▶ ABOUT THIS EXERCISE:
Please repeat, from the entries that follow, the lines from the one containing "(default_n_informative n_features_) ;;" through the one containing "(** [df.drop(labels, axis=1)]: every" exactly, adding nothing.

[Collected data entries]
....

(** X8.  The optional extra text: when it is blank (nothing left after
    trimming) the description is the one without extra text; otherwise the
    description is the one without extra text with a blank line and the
    trimmed extra text inserted right after the line of the code. *)
Theorem extra_text_is_inserted_after_code (data : PropertyFormData)
    (extra formattedFeatures : jsstring) :
  let head := toUpperCase (bairro data) ++ LOCATION_SEP
                ++ toUpperCase (cidade data) ++ STATE_SUFFIX
                ++ [NEWLINE; NEWLINE] ++ CODE_LABEL ++ codigo data in
  exists rest,
    assembleDescription (withExtra data None) formattedFeatures
    = head ++ rest
    /\ (trim extra = [] ->
        assembleDescription (withExtra data (Some extra)) formattedFeatures
        = head ++ rest)
    /\ (trim extra <> [] ->
        assembleDescription (withExtra data (Some extra)) formattedFeatures
        = head ++ [NEWLINE; NEWLINE] ++ trim extra ++ rest).
Proof.
  intros head.
  set (tailParts :=
         tl (tl (tl (descriptionParts (withExtra data None)
                       formattedFeatures)))).
  assert (Htail : tailParts <> []) by discriminate.
  exists ([NEWLINE] ++ join tailParts [NEWLINE]).
  assert (E0 : forall x, x = None \/ (exists e, x = Some e /\ trim e = []) ->
            assembleDescription (withExtra data x) formattedFeatures
            = head ++ [NEWLINE] ++ join tailParts [NEWLINE]).
  { intros x Hx. unfold assembleDescription.
    rewrite descriptionParts_split. cbn [withExtra descricaoAdicional
      bairro cidade codigo].
    replace (match x with
             | Some extra0 =>
                 if truthy (trim extra0) then [[]; trim extra0] else []
             | None => []
             end) with (@nil (list N))
      by (destruct Hx as [->|(e & -> & ->)]; reflexivity).
    fold tailParts. cbn [app]. rewrite join_three by exact Htail.
    unfold head. repeat rewrite <- app_assoc. reflexivity. }
  split; [apply E0; left; reflexivity|]. split.
  - intros Hblank. apply E0. right. exists extra. split; [reflexivity|exact Hblank].
  - intros Hne. unfold assembleDescription.
    rewrite descriptionParts_split. cbn [withExtra descricaoAdicional
      bairro cidade codigo].
    apply truthy_true in Hne. rewrite Hne. fold tailParts.
    cbn [app]. rewrite join_five by exact Htail.
    unfold head. repeat rewrite <- app_assoc. reflexivity.
Qed.
(** [int(0.1 * n)] for a Python [int] [n].  The multiplication converts [n]
    to a float, rounding it and raising [OverflowError] when the rounded
    magnitude reaches [2 ** 1024]; the product of that float and [0.1] is
    rounded again; [int] truncates the product towards zero.  The product
    is at least [0.1] in magnitude (or zero) and below [2 ** 1021], so it
    neither underflows nor overflows. *)
Definition int_of_tenth (n : Z) : call Z :=
  let f := round53 (Z.abs n) in
  if 2 ^ 1024 <=? f
  then Raises (OverflowError "int too large to convert to float")
  else Returns (Z.sgn n * (round53 (f * tenth_significand) / 2 ^ 55)).

(** [max(min(n_features_, 1), int(0.1 * n_features_))]. *)
Definition default_n_informative (n_features_ : Z) : call Z :=
  match int_of_tenth n_features_ with
  | Returns t => Returns (Z.max (Z.min n_features_ 1) t)
  | Raises e => Raises e
  end.

(** [a.astype(dtype_)]. *)
Definition astype (a : array) (dt : dtype) : array :=
  mkArray (array_container a) dt (array_shape a) (array_order a).

(** The arguments [standard_regression_datasets] hands to
    [make_regression], drawn in the order of the call. *)
Definition standard_regression_datasets_kwargs
    (n_samples n_features : Strategy Z) (n_informative : option (Strategy Z))
    (n_targets : Strategy Z) (bias : Strategy Q)
    (effective_rank : Strategy (option Z)) (tail_strength noise : Strategy Q)
    (shuffle : Strategy bool) (random_state : option Z)
    : Strategy make_regression_kwargs :=
  n_features_ <- draw n_features ;;
  n_informative <-
    match n_informative with
    | None => d <- lift_call (default_n_informative n_features_) ;;
              ret (just d)
    | Some s => ret s
    end ;;
  ns <- draw n_samples ;;
  ni <- draw n_informative ;;
  nt <- draw n_targets ;;
  b <- draw bias ;;
  er <- draw effective_rank ;;
  tl <- draw tail_strength ;;
  nz <- draw noise ;;
  sh <- draw shuffle ;;
  ret (mkKwargs ns n_features_ ni nt b er tl nz sh random_state).
Definition mem_string (s : string) (l : list string) : bool :=
  existsb (String.eqb s) l.

(** [df.drop(labels, axis=1)]: every label must name a column. *)
Definition drop_columns (df : DataFrame) (labels : list string)
  : result DataFrame :=
  match filter (fun l => negb (mem_string l (columns df))) labels with
  | [] =>
      let keep := map (fun c => negb (mem_string c labels)) (columns df) in
      ok {| index := index df;
            columns := select keep (columns df);
            values := map (select keep) (values df) |}
  | missing => raise (KeyError missing)
  end.

(** [df.reset_index(drop=True)] *)
Definition reset_index (df : DataFrame) : DataFrame :=
  {| index := seq 0 (nrows df);
     columns := columns df;
     values := values df |}.

(** ** scikit-learn: [LabelEncoder]

    [fit] collects the distinct values of a column in ascending order
    ([sorted(set(values))] for text, [np.unique] for numbers, a missing value
    after everything else); [transform] replaces each value by its position
    in that list.  Text and numbers in one column cannot be ordered. *)

Definition cell_compare (a b : cell) : comparison :=
  match a, b with
  | Int x, Int y => Z.compare x y
  | Int _, _ => Lt
  | Str _, Int _ => Gt
  | Str s, Str t => String.compare s t
  | Str _, NaN => Lt
  | NaN, NaN => Eq
  | NaN, _ => Gt
  end.

Definition is_str (c : cell) : bool :=
  match c with
  | Str _ => true
  | _ => false
  end.

Definition is_int (c : cell) : bool :=
  match c with
  | Int _ => true
  | _ => false
  end.

Definition mixed (y : list cell) : bool := existsb is_str y && existsb is_int y.

(** Ascending list of the distinct values, for an order given by a
    three-way comparison. *)
Section Unique.
Variable A : Type.
Variable cmp : A -> A -> comparison.

Fixpoint insert_unique (v : A) (sorted : list A) : list A :=
  match sorted with
  | [] => [v]
  | c :: t =>
      match cmp v c with
      | Lt => v :: sorted
      | Eq => sorted
      | Gt => c :: insert_unique v t
      end
  end.

Definition unique (y : list A) : list A := fold_right insert_unique [] y.
End Unique.

Fixpoint index_of (v : cell) (classes : list cell) : option nat :=
  match classes with
  | [] => None
  | c :: t => if cell_eqb v c then Some 0 else option_map S (index_of v t)
  end.

Record LabelEncoder : Type := mkLabelEncoder {
  classes_ : option (list cell)
}.

Definition LabelEncoder_new : LabelEncoder := {| classes_ := None |}.
(** * Discussion-forum backend (Node.js): request handlers over a document store

    A shallow embedding of the Express handlers of [Node.js]: signup and
    login for users, create / list / update / delete for questions, and
    replies attached to a question.  Each handler is a computation in a
    small state-and-exception monad over the three collections; a
    [try { ... } catch] block becomes [try_catch].

    What the libraries do is written out once, in the first part of the
    file: Mongoose's schema types (casting, [required], defaults, the unique
    index) and bcrypt's argument checks.  The functions that only exist
    inside those libraries (the digest, the ObjectId parser, JavaScript's
    number/string conversions) are fields of the class [Collaborators]; all
    results hold for every instance.

    Scope of the model: request bodies are JSON objects whose values are
    scalars (null, booleans, integers, strings); requests are handled one
    after the other. *)

From stdpp Require Import base option strings pretty gmap list.
From Stdlib Require Import ZArith NArith Ascii.

Local Open Scope string_scope.
(** Lines 61 to 115 of [generate_synthetic_throughput]: one branch per
    system, the last one taken by every name that is neither ['ALock'] nor
    ['MCS'].  An [int] operand of a mixed product is converted first, and
    the product of the five factors is evaluated left to right. *)
Definition throughput_locals
    (system : string) (num_threads num_nodes : Z)
    (contention : string) (locality : Z) : locals :=
  let total_threads := num_threads * num_nodes in
  if String.eqb system "ALock" then
    let base_throughput := 500000 in
    let thread_factor := (1.0 + float_of_int (num_threads - 1) * 0.15)%float in
    let locality_factor :=
      if locality <? 100
      then (1.0 + float_of_int (locality - 85) * 0.02)%float
      else 1.3%float in
    let contention_factor :=
      if String.eqb contention "high" then 1.2%float
      else if String.eqb contention "medium" then 1.0%float
      else 0.85%float in
    let degradation :=
      if total_threads >? 100
      then (1.0 - float_of_int (total_threads - 100) * 0.001)%float
      else 1.0%float in
    mk_locals total_threads base_throughput thread_factor locality_factor
      contention_factor degradation
      (float_of_int base_throughput * thread_factor * locality_factor
       * contention_factor * degradation)%float
  else if String.eqb system "MCS" then
    let base_throughput := 200000 in
    let thread_factor := (1.0 + float_of_int (num_threads - 1) * 0.12)%float in
    let locality_factor :=
      if locality <? 100
      then (1.0 + float_of_int (locality - 85) * 0.01)%float
      else 0.1%float in
    let contention_factor :=
      if String.eqb contention "high" then 0.6%float
      else if String.eqb contention "medium" then 0.9%float
      else 1.0%float in
    let degradation :=
      if total_threads >? 80
      then (1.0 - float_of_int (total_threads - 80) * 0.002)%float
      else 1.0%float in
    mk_locals total_threads base_throughput thread_factor locality_factor
      contention_factor degradation
      (float_of_int base_throughput * thread_factor * locality_factor
       * contention_factor * degradation)%float
  else
    let base_throughput := 150000 in
    let thread_factor := (1.0 + float_of_int (num_threads - 1) * 0.08)%float in
    let locality_factor :=
      if locality <? 100
      then (1.0 + float_of_int (locality - 85) * 0.005)%float
      else 0.05%float in
    let contention_factor :=
      if String.eqb contention "high" then 0.4%float
      else if String.eqb contention "medium" then 0.7%float
      else 0.9%float in
    let degradation :=
      if total_threads >? 40
      then (1.0 - float_of_int (total_threads - 40) * 0.003)%float
      else 1.0%float in
    mk_locals total_threads base_throughput thread_factor locality_factor
      contention_factor degradation
      (float_of_int base_throughput * thread_factor * locality_factor
       * contention_factor * degradation)%float.

(** The last two statements before [return], for a given noise draw. *)
Definition apply_noise (throughput noise : float) : pynum :=
  py_max0 (throughput * noise)%float.

(** ** The environment *)

(** Python's exception classes, as far as the program can tell them
    apart: [except Exception] catches the classes that derive from
    [Exception]; [KeyboardInterrupt], [SystemExit] and [GeneratorExit]
    derive from [BaseException] only. *)
Inductive exn_class :=
  | KeyError | IndexError | ValueError | RuntimeError | MemoryError | OSError
  | KeyboardInterrupt | SystemExit | GeneratorExit.

Record exn := mk_exn { exn_cls : exn_class; exn_str : string }.

Definition isinstance_Exception (e : exn) : bool :=
  match exn_cls e with
  | KeyboardInterrupt | SystemExit | GeneratorExit => false
  | _ => true
  end.

(** A handle on one subplot: its row and column in the grid. *)
Definition axes_id : Type := nat * nat.

(** The arguments of one [ax.plot] call. *)
Record line2d := mk_line {
  xdata : list Z;
  ydata : list pynum;
  color : string;
  marker : string;
  linestyle : string;
  linewidth : Z;
  markersize : Z;
  markeredgewidth : Z;
  label : option string
}.

(** The calls the program makes to [os] and to the plotting library. *)
Inductive call :=
  | OsMakedirs (path : string) (exist_ok : bool)
  | PltSubplots (nrows ncols : nat) (figsize : Z * Z)
  | AxPlot (ax : axes_id) (ln : line2d)
  | AxSetXlabel (ax : axes_id) (s : string) (fontsize : Z)
  | AxSetYlabel (ax : axes_id) (s : string) (fontsize labelpad : option Z)
  | AxGrid (ax : axes_id) (visible : bool) (alpha : float) (ls : string)
  | AxSetXlim (ax : axes_id) (left right : Z)
  | AxSetYlim (ax : axes_id) (bottom : Z)
  | AxSetXticks (ax : axes_id) (ticks : list Z)
  | AxTickParams (ax : axes_id) (axis which : string) (labelsize : Z)
  | AxText (ax : axes_id) (x y : float) (s : string) (transform : string)
      (fontsize : Z) (fontweight verticalalignment : string)
  | AxSetTitle (ax : axes_id) (s : string) (fontsize : Z)
      (fontweight : string) (pad : Z)
  | PltTightLayout (rect : list float) (pad : float)
  | PltSavefig (path : string) (dpi : Z) (bbox_inches : string)
      (pad_inches : float)
  | PltClose.

(** What reaches the terminal. *)
Inductive console_event :=
  | Print (s : string)
  | TqdmOpen (total : Z) (desc unit_ : string)
  | TqdmUpdate (n : Z)
  | TqdmClose
  | TracebackPrintExc (e : exn).

Inductive outcome (A : Type) :=
  | Ok (a : A)
  | Raise (e : exn).
Arguments Ok {A} a.
Arguments Raise {A} e.

Definition newline : string := String (Ascii.ascii_of_nat 10) "".

(** [s * n] on a string. *)
Fixpoint str_mul (s : string) (n : nat) : string :=
  match n with
  | O => ""
  | S n' => s +:+ str_mul s n'
  end.

Module Py.
Section WithGenerator.

(** numpy's generator is outside the repository: its state is a type
    [R], [np.random.seed] and [np.random.normal] are functions on it. *)
Context {R : Type}.
Variable seed : Z → R.
Variable normal : float → float → R → float * R.
(* ===== verification/_CoqProject ===== *)
-Q . S2P
Prelude.v
Model.v
Payout.v
JsString.v
JsDate.v
Json.v
Jsonb.v
JsonParse.v
MatchJson.v
WordValidation.v
Dictionary.v
Scoring.v
BoardGen.v
Ledger.v
Accounts.v
Store.v
Program.v
Engine.v
Sweep.v
PayoutAudit.v
Scenarios.v
Hoare.v
Lifecycle.v
Invariants.v
Routes.v
Queries.v
Waiting.v
Liveness.v
Settlement.v
Simulate.v
Races.v
Lemma distribute_total per rem r band :
  (0 ≤ rem ≤ Z.of_nat (length band))%Z →
  total_winnings (distribute per rem r band) = (per * Z.of_nat (length band) + rem)%Z.
Proof.
  revert rem. induction band as [|p band IH]; intros rem Hrem; simpl.
  - simpl in Hrem. change (total_winnings []) with 0%Z. lia.
  - unfold total_winnings in *. rewrite fmap_cons, sumZ_cons, winnings_of_with_result.
    simpl length in *. case_bool_decide; rewrite IH by lia; lia.
Qed.

Lemma allocate_band_total n base i band :
  Forall (λ a, 0 ≤ a)%Z base →
  total_winnings (allocate_band n base i band) = groupTotal n base i (length band).
Proof.
  intros Hb. unfold allocate_band.
  pose proof (groupTotal_nonneg n base i (length band) Hb).
  case_bool_decide as Ht.
  - rewrite zero_band_total. lia.
  - destruct band as [|p band']; [exfalso; apply Ht; unfold groupTotal; simpl; rewrite sumZ_nil; lia|].
    set (T := groupTotal _ _ _ _) in *. set (k := Z.of_nat (length (p :: band'))).
    assert (0 < k)%Z by (subst k; simpl; lia).
    pose proof (Z.mod_pos_bound T k ltac:(lia)). pose proof (Z.div_mod T k ltac:(lia)).
    rewrite distribute_total by (subst k; lia). lia.
Qed.

Lemma length_sort_desc l : length (sort_desc l) = length l.
Proof. apply Permutation_length, sort_desc_perm. Qed.
(** Soundness: a successful search from [rc] traces a path that avoids the
    visited cells and spells the rest of the word. *)
Lemma dfs_sound f V rc i :
  in_grid R C rc → rc ∉ V → search f V rc i = Some true →
  ∃ cells, board_path board (rc :: cells) (drop i word) ∧
           Forall (λ p, p ∉ V) (rc :: cells).
Proof.
  revert V rc i. induction f as [|f IH]; intros V rc i Hg Hv H; [done|].
  rewrite dfs_S in H. destruct (cell board rc) as [t|] eqn:Ht; [|done].
  destruct (tokenMatchesAtIndex _ _ _) eqn:Hm; cbn [negb] in H; [|done].
  apply tokenMatchesAtIndex_spec in Hm as [Hi [rest Hd]].
  pose proof (drop_token _ _ _ Hd) as Hnext.
  case_bool_decide as Hn.
  - exists []. assert (rest = []) as ->.
    { apply (f_equal length) in Hd. rewrite length_drop, length_app in Hd.
      destruct rest; [done|simpl in Hd; lia]. }
    split; [|by repeat constructor].
    split; [apply NoDup_singleton|]. split; [by apply Forall_singleton|]. split; [done|].
    exists [t]. split; [by repeat constructor|]. simpl. by rewrite Hd, app_nil_r.
  - apply exists_opt_true_inv in H as (d & Hd' & Hb). simpl in Hb.
    repeat case_bool_decide; try done.
    set (n := (rc.1 + d.1, rc.2 + d.2)%Z) in *.
    destruct (IH (rc :: V) n (i + length (JsString.chars t))) as (cells & [Hnd [Hgr [Hch [toks [Hf2 Hsp]]]]] & Hav);
      [unfold in_grid; simpl; lia|done|done|].
    apply offsets_spec in Hd' as [Hd0 Hd1].
    exists (n :: cells). split; [split; [|split; [|split]]|].
    + constructor; [|done]. intros Hin. apply Forall_cons_1 in Hav as [Hn' Hav].
      apply elem_of_cons in Hin as [<-|Hin]; [set_solver|].
      eapply Forall_forall in Hav; [|exact Hin]. set_solver.
    + by constructor.
    + split; [|done]. split.
      * intros Heq. apply Hd0. destruct d as [d1 d2]. subst n.
        pose proof (f_equal fst Heq) as H1. pose proof (f_equal snd Heq) as H2.
        simpl in H1, H2. f_equal; lia.
      * subst n. simpl. lia.
    + exists (t :: toks). split; [by constructor|].
      simpl. rewrite Hd, <- Hnext, Hsp. done.
    + constructor; [done|]. eapply Forall_impl; [exact Hav|]. set_solver.
Qed.

(** Completeness: a path avoiding the visited cells that spells the rest
    of the word is found, given fuel for its length. *)
Lemma dfs_complete f V rc cells i :
  rectangular board →
  board_path board (rc :: cells) (drop i word) →
  Forall (λ p, p ∉ V) (rc :: cells) →
  (length (rc :: cells) ≤ f)%nat → (i ≤ length word)%nat →
  search f V rc i = Some true.
Proof.
  intros Hrect. revert V rc cells i.
  induction f as [|f IH]; intros V rc cells i [Hnd [Hgr [Hch [toks [Hf2 Hsp]]]]] Hav Hlen Hi;
    [simpl in Hlen; lia|].
  rewrite dfs_S. apply Forall2_cons_inv_l in Hf2 as (t & toks' & Ht & Hf2 & ->).
  rewrite Ht. simpl in Hsp.
  rewrite (proj2 (tokenMatchesAtIndex_spec _ _ _)) by eauto. cbn [negb].
  pose proof (drop_token _ _ _ Hsp) as Hnext.
  case_bool_decide as Hn; [done|].
  destruct cells as [|n cells'].
  - apply Forall2_nil_inv_l in Hf2 as ->. simpl in Hsp. rewrite app_nil_r in Hsp.
    apply (f_equal length) in Hsp. rewrite length_drop in Hsp. lia.
  - destruct Hch as [[Hne Hadj] Hch].
    apply NoDup_cons in Hnd as [Hrc Hnd].
    apply Forall_cons in Hgr as [Hgrc Hgr]. apply Forall_cons in Hav as [Hvrc Hav].
    apply (exists_opt_some_true _ _ (n.1 - rc.1, n.2 - rc.2)%Z).
    + intros d _. simpl. repeat case_bool_decide; try done.
      apply dfs_defined; [done|]. unfold in_grid. simpl. lia.
    + apply offsets_spec. simpl. split; [|lia].
      intros [= H1 H2]. apply Hne. destruct rc, n. simpl in *. f_equal; lia.
    + simpl. replace (rc.1 + (n.1 - rc.1))%Z with n.1 by lia.
      replace (rc.2 + (n.2 - rc.2))%Z with n.2 by lia. rewrite <- surjective_pairing.
      apply Forall_cons in Hgr as [Hgn Hgr'].
      rewrite bool_decide_eq_false_2 by (unfold in_grid in Hgn; lia).
      rewrite bool_decide_eq_false_2.
      2:{ apply Forall_cons in Hav as [Hvn _]. intros Hin.
          apply elem_of_cons in Hin as [->|Hin]; [set_solver|done]. }
      apply (IH _ _ cells').
      * split_and!; [done|by constructor|done|].
        exists toks'. split; [done|]. by rewrite Hnext.
      * apply Forall_cons. split.
        -- apply Forall_cons in Hav as [Hvn _]. intros Hin.
           apply elem_of_cons in Hin as [->|Hin]; [set_solver|done].
        -- apply Forall_forall. intros x Hx Hin.
           apply elem_of_cons in Hin as [->|Hin].
           ++ apply Hrc. set_solver.
           ++ apply Forall_cons in Hav as [_ Hav]. eapply Forall_forall in Hav; eauto.
      * simpl in Hlen. simpl. lia.
      * apply (f_equal length) in Hsp. rewrite length_drop, length_app in Hsp. lia.
Qed.

End Dfs.

(** ** Fuel: a path of distinct cells is no longer than the grid *)

Lemma grid_cells_sound rows cols p :
  p ∈ grid_cells rows cols → in_grid (Z.of_nat rows) (Z.of_nat cols) p.
Proof.
  unfold grid_cells. intros ([r c] & -> & Hrc)%list_elem_of_fmap.
  apply list_elem_of_In, in_prod_iff in Hrc as [Hr Hc].
  apply in_seq in Hr, Hc. unfold in_grid. simpl. lia.
Qed.

Lemma grid_cells_complete rows cols p :
  in_grid (Z.of_nat rows) (Z.of_nat cols) p → p ∈ grid_cells rows cols.
Proof.
  intros [[? ?] [? ?]]. unfold grid_cells. apply list_elem_of_fmap.
  exists (Z.to_nat p.1, Z.to_nat p.2). split.
  - destruct p; simpl in *. f_equal; lia.
  - apply list_elem_of_In, in_prod_iff. split; apply in_seq; lia.
Qed.

Lemma length_grid_cells rows cols : length (grid_cells rows cols) = (rows * cols)%nat.
Proof. unfold grid_cells. by rewrite length_fmap, length_prod, !length_seq. Qed.

Lemma path_length_le rows cols (cells : list cellpos) :
  NoDup cells → Forall (in_grid (Z.of_nat rows) (Z.of_nat cols)) cells →
  (length cells ≤ rows * cols)%nat.
Proof.
  intros Hnd Hg. rewrite <- length_grid_cells.
  apply NoDup_incl_length; [by apply NoDup_ListNoDup|]. intros p Hp.
  apply list_elem_of_In, grid_cells_complete.
  apply list_elem_of_In in Hp. by eapply Forall_forall in Hg.
Qed.

Lemma no_path_empty_grid board (w : list ascii) :
  (board_rows board = 0 ∨ board_cols board = 0)%nat → ¬ legal board w.
Proof.
  intros Hz [_ (cells & Hne & _ & Hg & _)].
  destruct cells as [|p cells]; [done|].
  apply Forall_cons in Hg as [[? ?] _]. lia.
Qed.

(** [canFormWordOnBoard] decides [legal] on rectangular boards. *)
Lemma canFormWordOnBoard_legal board w :
  rectangular board →
  canFormWordOnBoard board w ≠ None ∧
  (canFormWordOnBoard board w = Some true ↔
   legal board (JsString.toUpperCase (JsString.chars w))).
Proof.
  intros Hrect. unfold canFormWordOnBoard.
  set (word := JsString.toUpperCase (JsString.chars w)).
  destruct board as [|row0 rest] eqn:Hb.
  - split; [done|]. split; [done|]. intros HL. exfalso. revert HL.
    apply no_path_empty_grid. by left.
  - case_bool_decide as Hw.
    { split; [done|]. split; [done|]. intros [Hne _]. exfalso.
      apply Hne, nil_length_inv. lia. }
    case_bool_decide as Hc.
    { split; [done|]. split; [done|]. intros HL. exfalso. revert HL.
      apply no_path_empty_grid. by right. }
    split; [|split].
    + apply exists_opt_defined. intros rc Hrc. apply dfs_defined; [done|].
      by apply grid_cells_sound.
    + intros (rc & Hrc & Hs)%exists_opt_true_inv.
      destruct (dfs_sound (row0 :: rest) word (length (row0 :: rest) * length row0) [] rc 0)
        as (cells & Hp & _);
        [by apply grid_cells_sound|set_solver|exact Hs|].
      split; [intros Hnil; rewrite Hnil in Hw; simpl in Hw; lia|].
      exists (rc :: cells). split; [done|]. by rewrite drop_0 in Hp.
    + intros [Hne (cells & Hcne & Hp)]. destruct cells as [|rc cells]; [done|].
      apply (exists_opt_some_true _ _ rc).
      * intros y Hy. apply dfs_defined; [done|]. by apply grid_cells_sound.
      * apply grid_cells_complete. destruct Hp as [_ [Hg _]].
        by apply Forall_cons in Hg as [? _].
      * apply (dfs_complete (row0 :: rest) word (length (row0 :: rest) * length row0) [] rc cells 0); [done|by rewrite drop_0| | |lia].
        -- apply Forall_forall. set_solver.
        -- destruct Hp as [Hnd [Hg _]]. by apply path_length_le.
Qed.

(** C36: On a rectangular board [canFormWordOnBoard] never throws, and it
    accepts exactly the legal words: those that, upper-cased, are spelled
    by a non-empty path of pairwise distinct, 8-adjacent cells whose tokens
    are consumed whole.  The fuel [rows * cols] is therefore never short. *)
Theorem canFormWordOnBoard_correct board w :
  rectangular board →
  canFormWordOnBoard board w ≠ None ∧
  (canFormWordOnBoard board w = Some true ↔
   legal board (JsString.toUpperCase (JsString.chars w))).
Proof. exact (canFormWordOnBoard_legal board w). Qed.

(** ** Scenarios *)

(** ** Fuel: the search stops before the fuel runs out *)

Lemma dfs_fuel board word rows cols f k V rc i :
  NoDup (rc :: V) → Forall (in_grid (Z.of_nat rows) (Z.of_nat cols)) (rc :: V) →
  (rows * cols ≤ f + length V)%nat →
  dfs board word (Z.of_nat rows) (Z.of_nat cols) (f + k) V rc i =
  dfs board word (Z.of_nat rows) (Z.of_nat cols) f V rc i.
Proof.
  revert V rc i. induction f as [|f IH]; intros V rc i Hnd Hg Hf.
  - pose proof (path_length_le rows cols _ Hnd Hg). simpl in *. lia.
  - cbn [Nat.add dfs]. destruct (cell board rc) as [t|]; [|done].
    destruct (negb _); [done|]. case_bool_decide; [done|].
    apply exists_opt_ext. intros d _. simpl.
    case_bool_decide as Hout; [done|]. case_bool_decide as Hin; [done|].
    apply IH; [by constructor| |simpl; lia].
    constructor; [|done]. unfold in_grid. simpl. lia.
Qed.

....

▶ ANSWER BOX:
    | None => d <- lift_call (default_n_informative n_features_) ;;
              ret (just d)
    | Some s => ret s
    end ;;
  ns <- draw n_samples ;;
  ni <- draw n_informative ;;
  nt <- draw n_targets ;;
  b <- draw bias ;;
  er <- draw effective_rank ;;
  tl <- draw tail_strength ;;
  nz <- draw noise ;;
  sh <- draw shuffle ;;
  ret (mkKwargs ns n_features_ ni nt b er tl nz sh random_state).
Definition mem_string (s : string) (l : list string) : bool :=
  existsb (String.eqb s) l.

(** [df.drop(labels, axis=1)]: every label must name a column. *)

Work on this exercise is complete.